Definition format_cmd (nsid flags dw10 : Z) : list Z :=
  cstruct struct_nvme_format_cmd [
    (.["opcode"], nvme_admin_format_nvm); (.["flags"], flags); (.["nsid"], nsid);
    (.["cdw10"], dw10)].
Definition nvme_cmd_format_nvm (nsid flags dw10 : Z) : U Z :=
  nvme_submit_64b_cmd (cmd64 NVME_AQ_ID) (format_cmd nsid flags dw10).
Definition nvme_format_nvm (nsid flags dw10 : Z) : U Z :=
  admin_cmd0 (nvme_cmd_format_nvm nsid flags dw10).

(** *** Read, write, compare *)

Definition rw_cmd (w : nvme_rwc_wrapper) (opcode : Z) : list Z :=
  cstruct struct_nvme_rw_command [
    (.["opcode"], opcode); (.["flags"], rwc_flags w); (.["nsid"], rwc_nsid w);
    (.["cdw2"], rwc_dw2 w); (.["cdw3"], rwc_dw3 w);
    (.["slba"], rwc_slba w); (.["length"], rwc_nlb w - 1); (.["control"], rwc_control w);
    (.["dspec"], rwc_dspec w); (.["reftag"], rwc_dw14 w); (.["apptag"], rwc_apptag w);
    (.["appmask"], rwc_appmask w)].
Definition rw_meta (w : nvme_rwc_wrapper) (c : nvme_64b_cmd) : nvme_64b_cmd :=
  if rwc_meta_id w =? 0 then c
  else c <| c64_meta_id := rwc_meta_id w |> <| c64_bit_mask ::= Z.lor NVME_MASK_MPTR |>.
Definition rw_64b (w : nvme_rwc_wrapper) : nvme_64b_cmd :=
  rw_meta w (with_data PRP_MASKS (rwc_buf w) (rwc_size w) (cmd64 (rwc_sqid w))).
Definition nvme_cmd_io_rw_common (w : nvme_rwc_wrapper) (opcode : Z) : U Z :=
  let cmd := rw_64b w in
  if rwc_use_bit_bucket w then
    BUG_ON ((rwc_nr_bit_bucket w =? 0) ||
            match rwc_bit_bucket w with None => true | Some _ => false end);;
    nvme_submit_64b_cmd (cmd <| c64_nr_bit_bucket := rwc_nr_bit_bucket w |>
                             <| c64_bit_bucket := default [] (rwc_bit_bucket w) |>)
      (rw_cmd w opcode)
  else nvme_submit_64b_cmd cmd (rw_cmd w opcode).
Definition nvme_io_rw_common (w : nvme_rwc_wrapper) (opcode : Z) : U Z :=
  io_cmd (nvme_cmd_io_rw_common w opcode) (rwc_sqid w) (rwc_cqid w) NVME_SC_SUCCESS
    (rwc_check_none w).

Definition nvme_cmd_io_read (w : nvme_rwc_wrapper) : U Z := nvme_cmd_io_rw_common w nvme_cmd_read.
Definition nvme_io_read (w : nvme_rwc_wrapper) : U Z := nvme_io_rw_common w nvme_cmd_read.
Definition nvme_cmd_io_write (w : nvme_rwc_wrapper) : U Z := nvme_cmd_io_rw_common w nvme_cmd_write.
Definition nvme_io_write (w : nvme_rwc_wrapper) : U Z := nvme_io_rw_common w nvme_cmd_write.
Definition nvme_cmd_io_compare (w : nvme_rwc_wrapper) : U Z :=
  nvme_cmd_io_rw_common w nvme_cmd_compare.
Definition nvme_io_compare (w : nvme_rwc_wrapper) : U Z := nvme_io_rw_common w nvme_cmd_compare.

(** *** Verify, copy *)

Definition verify_cmd (w : nvme_verify_wrapper) : list Z :=
  cstruct struct_nvme_verify_cmd [
    (.["opcode"], nvme_cmd_verify); (.["flags"], vfy_flags w); (.["nsid"], vfy_nsid w);
    (.["slba"], vfy_slba w); (.["nlb"], vfy_nlb w - 1);
    (.["control"], Z.shiftl (vfy_prinfo w) 2)].
Definition nvme_cmd_io_verify (w : nvme_verify_wrapper) : U Z :=
  nvme_submit_64b_cmd (cmd64 (vfy_sqid w)) (verify_cmd w).
Definition nvme_io_verify (w : nvme_verify_wrapper) : U Z :=
  io_cmd (nvme_cmd_io_verify w) (vfy_sqid w) (vfy_cqid w) NVME_SC_SUCCESS (vfy_check_none w).

Definition copy_cmd (w : nvme_copy_wrapper) : list Z :=
  cstruct struct_nvme_copy_cmd [
    (.["opcode"], nvme_cmd_copy); (.["flags"], cpy_flags w); (.["nsid"], cpy_nsid w);
    (.["slba"], cpy_slba w); (.["ranges"], cpy_ranges w);
    (.["desc_fmt"], Z.lor (cpy_desc_fmt w) (Z.shiftl (cpy_prinfor w) 4));
    (.["dtype"], Z.shiftl (cpy_dtype w) 4);
    (.["control"], Z.lor (Z.lor (cpy_stcw w) (Z.shiftl (cpy_prinfow w) 2)) (Z.shiftl (cpy_fua w) 6));
    (.["dspec"], cpy_dspec w)].
Definition nvme_cmd_io_copy (w : nvme_copy_wrapper) : U Z :=
  nvme_submit_64b_cmd (with_data PRP_MASKS (cpy_desc w) (cpy_size w) (cmd64 (cpy_sqid w)))
    (copy_cmd w).
Definition nvme_io_copy (w : nvme_copy_wrapper) : U Z :=
  io_cmd (nvme_cmd_io_copy w) (cpy_sqid w) (cpy_cqid w) NVME_SC_SUCCESS (cpy_check_none w).

(** ** zns.c *)

Definition zone_send_cmd (w : nvme_zone_mgnt_send_wrapper) : list Z :=
  cstruct struct_nvme_zone_mgmt_send_cmd [
    (.["opcode"], nvme_cmd_zone_mgmt_send); (.["nsid"], zms_nsid w); (.["slba"], zms_slba w);
    (.["zsa"], zms_action w); (.["select_all"], zms_select_all w)].
Definition nvme_cmd_io_zone_manage_send (w : nvme_zone_mgnt_send_wrapper) : U Z :=
  nvme_submit_64b_cmd (with_data PRP_MASKS (zms_buf w) (zms_size w) (cmd64 (zms_sqid w)))
    (zone_send_cmd w).
Definition nvme_io_zone_manage_send (w : nvme_zone_mgnt_send_wrapper) : U Z :=
  io_cmd (nvme_cmd_io_zone_manage_send w) (zms_sqid w) (zms_cqid w) (zms_status w) false.

Definition zone_recv_cmd (w : nvme_zone_mgnt_recv_wrapper) : list Z :=
  cstruct struct_nvme_zone_mgmt_recv_cmd [
    (.["opcode"], nvme_cmd_zone_mgmt_recv); (.["nsid"], zmr_nsid w); (.["slba"], zmr_slba w);
    (.["numd"], u32 (Z.shiftr (zmr_size w) 2 - 1)); (.["zra"], zmr_action w);
    (.["zrasf"], zmr_specific w); (.["pr"], zmr_partial_report w)].
Definition nvme_cmd_io_zone_manage_receive (w : nvme_zone_mgnt_recv_wrapper) : U Z :=
  BUG_ON (negb (IS_ALIGNED (zmr_size w) 4));;
  nvme_submit_64b_cmd (with_data PRP_MASKS (zmr_buf w) (zmr_size w) (cmd64 (zmr_sqid w)))
    (zone_recv_cmd w).
Definition nvme_io_zone_manage_receive (w : nvme_zone_mgnt_recv_wrapper) : U Z :=
  io_cmd (nvme_cmd_io_zone_manage_receive w) (zmr_sqid w) (zmr_cqid w) (zmr_status w) false.

Definition zone_append_cmd (w : nvme_zone_append_wrapper) : list Z :=
  cstruct struct_nvme_zone_append_cmd [
    (.["opcode"], nvme_cmd_zone_append); (.["flags"], zap_flags w); (.["nsid"], zap_nsid w);
    (.["zslba"], zap_zslba w); (.["length"], zap_nlb w - 1);
    (.["control"], Z.shiftl (zap_piremap w) 9)].
Definition nvme_cmd_io_zone_append (w : nvme_zone_append_wrapper) : U Z :=
  let cmd := with_data PRP_MASKS (zap_buf w) (zap_size w) (cmd64 (zap_sqid w))
               <| c64_meta_id := zap_meta_id w |> in
  nvme_submit_64b_cmd
    (if zap_meta_id w =? 0 then cmd else cmd <| c64_bit_mask ::= Z.lor NVME_MASK_MPTR |>)
    (zone_append_cmd w).
Definition nvme_io_zone_append (w : nvme_zone_append_wrapper) : U Z :=
  io_cmd (nvme_cmd_io_zone_append w) (zap_sqid w) (zap_cqid w) (zap_status w) (zap_check_none w).

(** ** vendor.c *)

Definition nvme_cmd_maxio_set_param_fmt1 (subcmd param opcode : Z) : U Z :=
  nvme_submit_64b_cmd (cmd64 NVME_AQ_ID)
    (cstruct struct_nvme_maxio_common_cmd [
      (.["opcode"], opcode); (.["option"], NVME_MAXIO_OPT_SET_PARAM); (.["param"], param);
      (.["subcmd"], subcmd)]).
Definition maxio_fmt2_cmd (subcmd : Z) (param : nvme_maxio_set_param) (opcode : Z) : list Z :=
  cstruct struct_nvme_maxio_common_cmd [
    (.["opcode"], opcode); (.["option"], NVME_MAXIO_OPT_SET_PARAM); (.["param"], msp_dw3 param);
    (.["subcmd"], subcmd); (.["cdw11"], msp_dw11 param); (.["cdw12"], msp_dw12 param);
    (.["cdw13"], msp_dw13 param); (.["cdw14"], msp_dw14 param); (.["cdw15"], msp_dw15 param)].
Definition nvme_cmd_maxio_set_param_fmt2 (subcmd : Z) (param : nvme_maxio_set_param) (opcode : Z) : U Z :=
  let cmd := cmd64 NVME_AQ_ID in
  nvme_submit_64b_cmd
    (if negb (msp_buf param =? 0) && negb (msp_buf_size param =? 0)
     then with_data PRP_MASKS (msp_buf param) (msp_buf_size param) cmd else cmd)
    (maxio_fmt2_cmd subcmd param opcode).
Definition nvme_maxio_set_param_fmt1 (subcmd param opcode : Z) : U Z :=
  admin_cmd0 (nvme_cmd_maxio_set_param_fmt1 subcmd param opcode).
Definition nvme_maxio_set_param_fmt2 (subcmd : Z) (param : nvme_maxio_set_param) (opcode : Z) : U Z :=
  admin_cmd0 (nvme_cmd_maxio_set_param_fmt2 subcmd param opcode).
Definition nvme_cmd_maxio_check_result_fmt1 (subcmd opcode : Z) : U Z :=
  nvme_submit_64b_cmd (cmd64 NVME_AQ_ID)
    (cstruct struct_nvme_maxio_common_cmd [
      (.["opcode"], opcode); (.["option"], NVME_MAXIO_OPT_CHECK_RESULT); (.["subcmd"], subcmd)]).
Definition nvme_maxio_check_result_fmt1 (subcmd opcode : Z) : U Z :=
  admin_cmd0 (nvme_cmd_maxio_check_result_fmt1 subcmd opcode).
Definition nvme_cmd_maxio_get_param_fmt1 (subcmd opcode : Z) : U Z :=
  nvme_submit_64b_cmd (cmd64 NVME_AQ_ID)
    (cstruct struct_nvme_maxio_common_cmd [
      (.["opcode"], opcode); (.["option"], NVME_MAXIO_OPT_GET_PARAM); (.["subcmd"], subcmd)]).
(** With [param->dw0]. *)
Definition nvme_maxio_get_param_fmt1 (subcmd opcode : Z) : U (Z * option Z) :=
  admin_cmd (λ e, (e, None)) (nvme_cmd_maxio_get_param_fmt1 subcmd opcode) (λ entry,
    v ← uread struct_nvme_completion .["result"; "u32"] entry; mret (0, Some v)).
Definition nvme_cmd_maxio_nvme_case_check_result (subcmd rbuf size : Z) : U Z :=
  nvme_submit_64b_cmd (with_data PRP_MASKS rbuf size (cmd64 NVME_AQ_ID))
    (cstruct struct_nvme_maxio_common_cmd [
      (.["opcode"], nvme_admin_maxio_nvme_case); (.["option"], NVME_MAXIO_OPT_CHECK_RESULT);
      (.["param"], size); (.["subcmd"], subcmd)]).
Definition nvme_maxio_nvme_case_check_result (subcmd rbuf size : Z) : U Z :=
  admin_cmd0 (nvme_cmd_maxio_nvme_case_check_result subcmd rbuf size).

(** *** The instances of [vendor.h] *)

Definition nvme_maxio_nvme_top_set_param (subcmd param : Z) :=
  nvme_maxio_set_param_fmt1 subcmd param nvme_admin_maxio_nvme_top.
Definition nvme_maxio_nvme_cqm_set_param (subcmd param : Z) :=
  nvme_maxio_set_param_fmt1 subcmd param nvme_admin_maxio_nvme_cqm.
Definition nvme_maxio_nvme_hwrdma_set_param (subcmd param : Z) :=
  nvme_maxio_set_param_fmt1 subcmd param nvme_admin_maxio_nvme_hwrdma.
Definition nvme_maxio_nvme_hwwdma_set_param (subcmd param : Z) :=
  nvme_maxio_set_param_fmt1 subcmd param nvme_admin_maxio_nvme_hwwdma.
Definition nvme_maxio_nvme_case_set_param (subcmd : Z) (param : nvme_maxio_set_param) :=
  nvme_maxio_set_param_fmt2 subcmd param nvme_admin_maxio_nvme_case.
Definition nvme_maxio_pcie_message_set_param (subcmd : Z) (param : nvme_maxio_set_param) :=
  nvme_maxio_set_param_fmt2 subcmd param nvme_admin_maxio_pcie_msg.
Definition nvme_maxio_pcie_interrupt_set_param (subcmd : Z) (param : nvme_maxio_set_param) :=
  nvme_maxio_set_param_fmt2 subcmd param nvme_admin_maxio_pcie_interrupt.
Definition nvme_maxio_pcie_special_set_param (subcmd : Z) (param : nvme_maxio_set_param) :=
  nvme_maxio_set_param_fmt2 subcmd param nvme_admin_maxio_pcie_special.
Definition nvme_maxio_fwdma_fwdma_set_param (subcmd : Z) (param : nvme_maxio_set_param) :=
  nvme_maxio_set_param_fmt2 subcmd param nvme_admin_maxio_fwdma_fwdma.
Definition nvme_maxio_fwdma_dpu_set_param (subcmd : Z) (param : nvme_maxio_set_param) :=
  nvme_maxio_set_param_fmt2 subcmd param nvme_admin_maxio_fwdma_dpu.
Definition nvme_maxio_nvme_top_check_result (subcmd : Z) :=
  nvme_maxio_check_result_fmt1 subcmd nvme_admin_maxio_nvme_top.
Definition nvme_maxio_nvme_cqm_check_result (subcmd : Z) :=
  nvme_maxio_check_result_fmt1 subcmd nvme_admin_maxio_nvme_cqm.
Definition nvme_maxio_nvme_hwrdma_check_result (subcmd : Z) :=
  nvme_maxio_check_result_fmt1 subcmd nvme_admin_maxio_nvme_hwrdma.
Definition nvme_maxio_nvme_hwwdma_check_result (subcmd : Z) :=
  nvme_maxio_check_result_fmt1 subcmd nvme_admin_maxio_nvme_hwwdma.
Definition nvme_maxio_pcie_message_check_result (subcmd : Z) :=
  nvme_maxio_check_result_fmt1 subcmd nvme_admin_maxio_pcie_msg.
Definition nvme_maxio_pcie_interrupt_check_result (subcmd : Z) :=
  nvme_maxio_check_result_fmt1 subcmd nvme_admin_maxio_pcie_interrupt.
Definition nvme_maxio_pcie_special_check_result (subcmd : Z) :=
  nvme_maxio_check_result_fmt1 subcmd nvme_admin_maxio_pcie_special.
Definition nvme_maxio_fwdma_fwdma_get_param (subcmd : Z) :=
  nvme_maxio_get_param_fmt1 subcmd nvme_admin_maxio_fwdma_fwdma.

(** ** directive.c *)

(** The assignments of the caller, then the opcode. *)
Definition nvme_cmd_directive (dir : list (list acc * Z)) (opcode buf size : Z) : U Z :=
  nvme_submit_64b_cmd
    (with_data (Z.lor NVME_MASK_PRP1_PAGE NVME_MASK_PRP2_PAGE) buf size (cmd64 NVME_AQ_ID))
    (cstruct struct_nvme_directive_cmd (dir ++ [(.["opcode"], opcode)])).
Definition nvme_cmd_dir_receive (dir : list (list acc * Z)) (buf size : Z) : U Z :=
  nvme_cmd_directive dir nvme_admin_directive_recv buf size.
Definition nvme_cmd_dir_send (dir : list (list acc * Z)) (buf size : Z) : U Z :=
  nvme_cmd_directive dir nvme_admin_directive_send buf size.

Exercise aim:
Could you transcribe the entries exactly, from the first line through the line containing "nvme_submit_64b_cmd (cmd <|", and give nothing more?

Completed exercise:
Definition format_cmd (nsid flags dw10 : Z) : list Z :=
  cstruct struct_nvme_format_cmd [
    (.["opcode"], nvme_admin_format_nvm); (.["flags"], flags); (.["nsid"], nsid);
    (.["cdw10"], dw10)].
Definition nvme_cmd_format_nvm (nsid flags dw10 : Z) : U Z :=
  nvme_submit_64b_cmd (cmd64 NVME_AQ_ID) (format_cmd nsid flags dw10).
Definition nvme_format_nvm (nsid flags dw10 : Z) : U Z :=
  admin_cmd0 (nvme_cmd_format_nvm nsid flags dw10).

(** *** Read, write, compare *)

Definition rw_cmd (w : nvme_rwc_wrapper) (opcode : Z) : list Z :=
  cstruct struct_nvme_rw_command [
    (.["opcode"], opcode); (.["flags"], rwc_flags w); (.["nsid"], rwc_nsid w);
    (.["cdw2"], rwc_dw2 w); (.["cdw3"], rwc_dw3 w);
    (.["slba"], rwc_slba w); (.["length"], rwc_nlb w - 1); (.["control"], rwc_control w);
    (.["dspec"], rwc_dspec w); (.["reftag"], rwc_dw14 w); (.["apptag"], rwc_apptag w);
    (.["appmask"], rwc_appmask w)].
Definition rw_meta (w : nvme_rwc_wrapper) (c : nvme_64b_cmd) : nvme_64b_cmd :=
  if rwc_meta_id w =? 0 then c
  else c <| c64_meta_id := rwc_meta_id w |> <| c64_bit_mask ::= Z.lor NVME_MASK_MPTR |>.
Definition rw_64b (w : nvme_rwc_wrapper) : nvme_64b_cmd :=
  rw_meta w (with_data PRP_MASKS (rwc_buf w) (rwc_size w) (cmd64 (rwc_sqid w))).
Definition nvme_cmd_io_rw_common (w : nvme_rwc_wrapper) (opcode : Z) : U Z :=
  let cmd := rw_64b w in
  if rwc_use_bit_bucket w then
    BUG_ON ((rwc_nr_bit_bucket w =? 0) ||
            match rwc_bit_bucket w with None => true | Some _ => false end);;
    nvme_submit_64b_cmd (cmd <| c64_nr_bit_bucket := rwc_nr_bit_bucket w |>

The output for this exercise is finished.